Raphaëlle de Groot (born October 21, 1974) is a Canadian artist and educator living and working in Montreal, Quebec.

She was born in Montreal, Quebec. She received a MFA from the Université du Québec à Montréal (UQAM). She has lectured on visual and media arts at UQAM. She has also been an invited artist and lecturer at Concordia University.

In an early work Dévoilements (Unveilings) (1998–2001), nuns from the Religious Hospitallers of St. Joseph in Montreal collaborated with the artist in the production of the work. In later exhibitions, de Groot has invited visitors to participate by taking photographs or leaving with parts of her installation. She has also recycled material from earlier exhibitions in her work.
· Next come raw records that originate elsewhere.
(** ** Calls *)

Record ManagerOptions := mkManagerOptions {
  mgr_MetricsAddr : string;
  mgr_ProbeAddr : string;
  mgr_DefaultNamespaces : list string;
  mgr_LeaderElection : bool;
  mgr_LeaderElectionID : string;
  mgr_RecoverPanic : bool
}.
Inductive stat := Found | NotExist | StatFailed (err : goerr).

Section operator.
Context `{Crypto} `{OtherFlags}.

(** [CertCall] performs a call of the webhooks' certificate. *)
Inductive ProcE : Type -> Type :=
| Stdout (text : string) : ProcE unit
| NewManager (o : ManagerOptions) : ProcE (option goerr)
| Complete (b : Builder) : ProcE (option goerr)
| SetupWebhook (kind : string) : ProcE (option goerr)
| NewForConfig : ProcE (option goerr)
| NewController (name : string) : ProcE (option goerr)
| Watch (name : string) : ProcE (option goerr)
| AddHealthzCheck (name : string) : ProcE (option goerr)
| AddReadyzCheck (name : string) : ProcE (option goerr)
| Stat (path : string) : ProcE stat
| MgrStart : ProcE (option goerr)
| CertCall {X : Type} (e : CertE X) : ProcE X.

(** The poller of apimachinery's package wait: the interval, the timeout, whether
    the first look is at once, and the condition. *)
Class Poller := {
  PollUntilContextTimeout : Z -> Z -> bool -> prog ProcE (res bool) -> prog ProcE (option goerr)
}.

(** A process exits with a code, or goes on with a value. *)
Inductive exit (A : Type) := Exit (code : Z) | Go (a : A).
Arguments Exit {A}. Arguments Go {A}.
Abbreviation proc A := (prog ProcE (exit A)).

Definition go {A B} (p : proc A) (f : A -> proc B) : proc B :=
  let! r := p in match r with Exit code => Ret (Exit code) | Go a => f a end.

(** A call whose error ends the process. *)
Definition must (e : ProcE (option goerr)) : proc unit :=
  let! err := call e in Ret (match err with Some _ => Exit 1 | None => Go tt end).

Fixpoint lift {A} (p : prog CertE A) : prog ProcE A :=
  match p with
  | Ret a => Ret a
  | Panic why => Panic why
  | Call e k => Call (CertCall e) (fun x => lift (k x))
  end.

(** ** Init of the controllers *)

Definition dcr_Init (o : Options) : proc unit :=
  go (must (Complete dcr_SetupWithManager)) (fun _ =>
  if op_EnableWebHook o then must (SetupWebhook "DorisCluster") else Ret (Go tt)).

Definition ddc_Init (o : Options) : proc unit :=
  go (must (Complete ddc_SetupWithManager)) (fun _ =>
  if op_EnableWebHook o then must (SetupWebhook "DorisDisaggregatedCluster") else Ret (Go tt)).

Fixpoint watch_all (watches : list watch) : proc unit :=
  match watches with
  | [] => Ret (Go tt)
  | w :: watches => go (must (Watch (w_GetName w))) (fun _ => watch_all watches)
  end.

(** The errors of the first pass and of the new controller are only logged;
    without a controller the first watch is a nil pointer. *)
Definition wr_Init (o : Options) : proc unit :=
  if negb (op_EnableWebHook o) then Ret (Go tt)
  else
    go (must NewForConfig) (fun _ =>
    let watches := init_watches o in
    lift (ReconcileResource watches) ;;;
    let! err := call (NewController (op_Name o)) in
    match err with
    | Some _ => Panic "nil pointer dereference"
    | None => watch_all watches
    end).

(** ** main.go *)

Inductive Controller := DorisClusterReconciler | WResource | DisaggregatedClusterReconciler.
Definition Init (o : Options) (c : Controller) : proc unit :=
  match c with
  | DorisClusterReconciler => dcr_Init o
  | WResource => wr_Init o
  | DisaggregatedClusterReconciler => ddc_Init o
  end.

(** The controllers that [init] registers. *)
Definition Controllers (Getenv : string -> string) : list Controller :=
  app [DorisClusterReconciler; WResource]
    (if decide (Getenv "START_DISAGGREGATED_OPERATOR" = "true") then [DisaggregatedClusterReconciler] else []).

Fixpoint init_all (o : Options) (cs : list Controller) : proc unit :=
  match cs with
  | [] => Ret (Go tt)
  | c :: cs => go (Init o c) (fun _ => init_all o cs)
  end.

(** [printVar] is a variable of the package that nothing sets. *)
Definition printVar : bool := false.
Definition Print (version goversion commit build_date : string) : proc unit :=
  if printVar then
    call (Stdout ("version=" +:+ version +:+ String "010" ("commit=" +:+ commit +:+ String "010" ("build_date=" +:+ build_date +:+ String "010" "")))) ;;;
    Ret (Go tt)
  else Ret (Go tt).
Definition printVersionInfos (version goversion commit build_date : string) (print : bool) : proc unit :=
  if print then go (Print version goversion commit build_date) (fun _ => Ret (Exit 0)) else Ret (Go tt).

(** [filepath.Join] of a directory and a name, cleaned. *)
Fixpoint clean_parts (rooted : bool) (parts stack : list string) : list string :=
  match parts with
  | [] => rev stack
  | part :: parts =>
      if decide (part = "" \/ part = ".") then clean_parts rooted parts stack
      else if decide (part = "..") then
        match stack with
        | top :: stack' => if decide (top = "..") then clean_parts rooted parts (part :: stack)
                           else clean_parts rooted parts stack'
        | [] => clean_parts rooted parts (if rooted then [] else [part])
        end
      else clean_parts rooted parts (part :: stack)
  end.
Definition Clean (path : string) : string :=
  let rooted := HasPrefix path "/" in
  let body := Join (clean_parts rooted (Split path "/") []) "/" in
  if rooted then "/" +:+ body else if decide (body = "") then "." else body.
Definition path_Join (dir name : string) : string :=
  match List.filter (fun s => bool_decide (s <> "")) [dir; name] with
  | [] => ""
  | parts => Clean (Join parts "/")
  end.

(** The file of the certificate is there. *)
Definition certificate_present (certDir : string) : prog ProcE (res bool) :=
  let! s := call (Stat (path_Join certDir TLsCertName)) in
  Ret (match s with Found => Ok true | NotExist => Ok false | StatFailed err => Er err end).

Section process.
Context `{Poller}.

(** One second, for thirty seconds, in nanoseconds. *)
Definition interval : Z := 1000000000 * 1.
Definition timeout : Z := 1000000000 * 30.
Definition wait_certificate (certDir : string) : proc unit :=
  let! err := PollUntilContextTimeout interval timeout true (certificate_present certDir) in
  Ret (match err with Some _ => Exit 1 | None => Go tt end).

Definition manager_options (f : Flag) : ManagerOptions :=
  mkManagerOptions (MetricsAddr f) (ProbeAddr f)
    (if decide (FlagNamespace f <> "") then [FlagNamespace f] else [])
    (EnableLeaderElection f) "e1370669.selectdb.com" true.

(** The exit code; a failed parse of the flags exits with 2, their help with 0.
    [certDir] is the directory of certificates of the webhook server. *)
Definition main (version goversion commit build_date certDir : string) (Getenv : string -> string) (args : list string)
    : prog ProcE Z :=
  match ParseFlags args with
  | Flags.BadFlag => Ret 2
  | Flags.Help => Ret 0
  | Flags.Parsed f _ =>
      let options := NewControllerOptions (ParseEnvs Getenv) in
      let! r :=
        go (printVersionInfos version goversion commit build_date (PrintVar f)) (fun _ =>
        go (must (NewManager (manager_options f))) (fun _ =>
        go (init_all options (Controllers Getenv)) (fun _ =>
        go (must (AddHealthzCheck "healthz")) (fun _ =>
        go (must (AddReadyzCheck "readyz")) (fun _ =>
        go (if op_EnableWebHook options then wait_certificate certDir else Ret (Go tt)) (fun _ =>
        must MgrStart)))))) in
      Ret (match r with Exit code => code | Go _ => 0 end)
  end.
End process.
End operator.

(** ** The debug server *)

Module Debug.
(** The calls of the process; [viper_GetString] reads a key of a properties
    file, of nothing when the file could not be read. *)
Inductive DebugE : Type -> Type :=
| LookupEnv (key : string) : DebugE string
| StatFile (path : string) : DebugE stat
| ReadFile (path : string) : DebugE (option string)
| Println (text : string) : DebugE unit
| ListenAndServe (address : string) : DebugE goerr.

Class Viper := { viper_GetString : option string -> string -> string }.

Section debug.
Context `{Viper}.

Definition AnnotationDebugKey : string := "selectdb.com.doris/runmode".
Definition AnnotationDebugDorisKey : string := "apache.org.doris/runmode".
Definition AnnotationDebugValue : string := "debug".

Definition envParse : prog DebugE string :=
  let! dorisRootPath := call (LookupEnv "DORIS_ROOT") in
  Ret (if decide (dorisRootPath = "") then "/opt/apache-doris" else dorisRootPath).

(** The annotations of the pod ask for debugging: a quoted value, as the
    downward API writes it, under one of the two keys. *)
Definition debug_value (annotations : option string) : bool :=
  bool_decide (viper_GetString annotations AnnotationDebugKey = dquote +:+ AnnotationDebugValue +:+ dquote) ||
  bool_decide (viper_GetString annotations AnnotationDebugDorisKey = dquote +:+ AnnotationDebugValue +:+ dquote).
Her work has been shown in solo exhibitions across Canada and in Europe. She participated in the group exhibitions Femmes artistes at the Musée national des beaux-arts du Québec in 2010 and Archi-Féministes at the Centre Optica in Montreal in 2012.

De Groot received the Pierre-Ayot Award in 2006 and the Sobey Art Award in 2012. She participated in the 2008 Québec Triennial and represented Quebec at the 2013 Venice Biennale. She received the Prix Graff in 2011.

Her work is included in public and private collections, including the Montreal Museum of Fine Arts, the Musée d'art contemporain de Montréal, the Musée national des beaux-arts du Québec and the city of Montreal.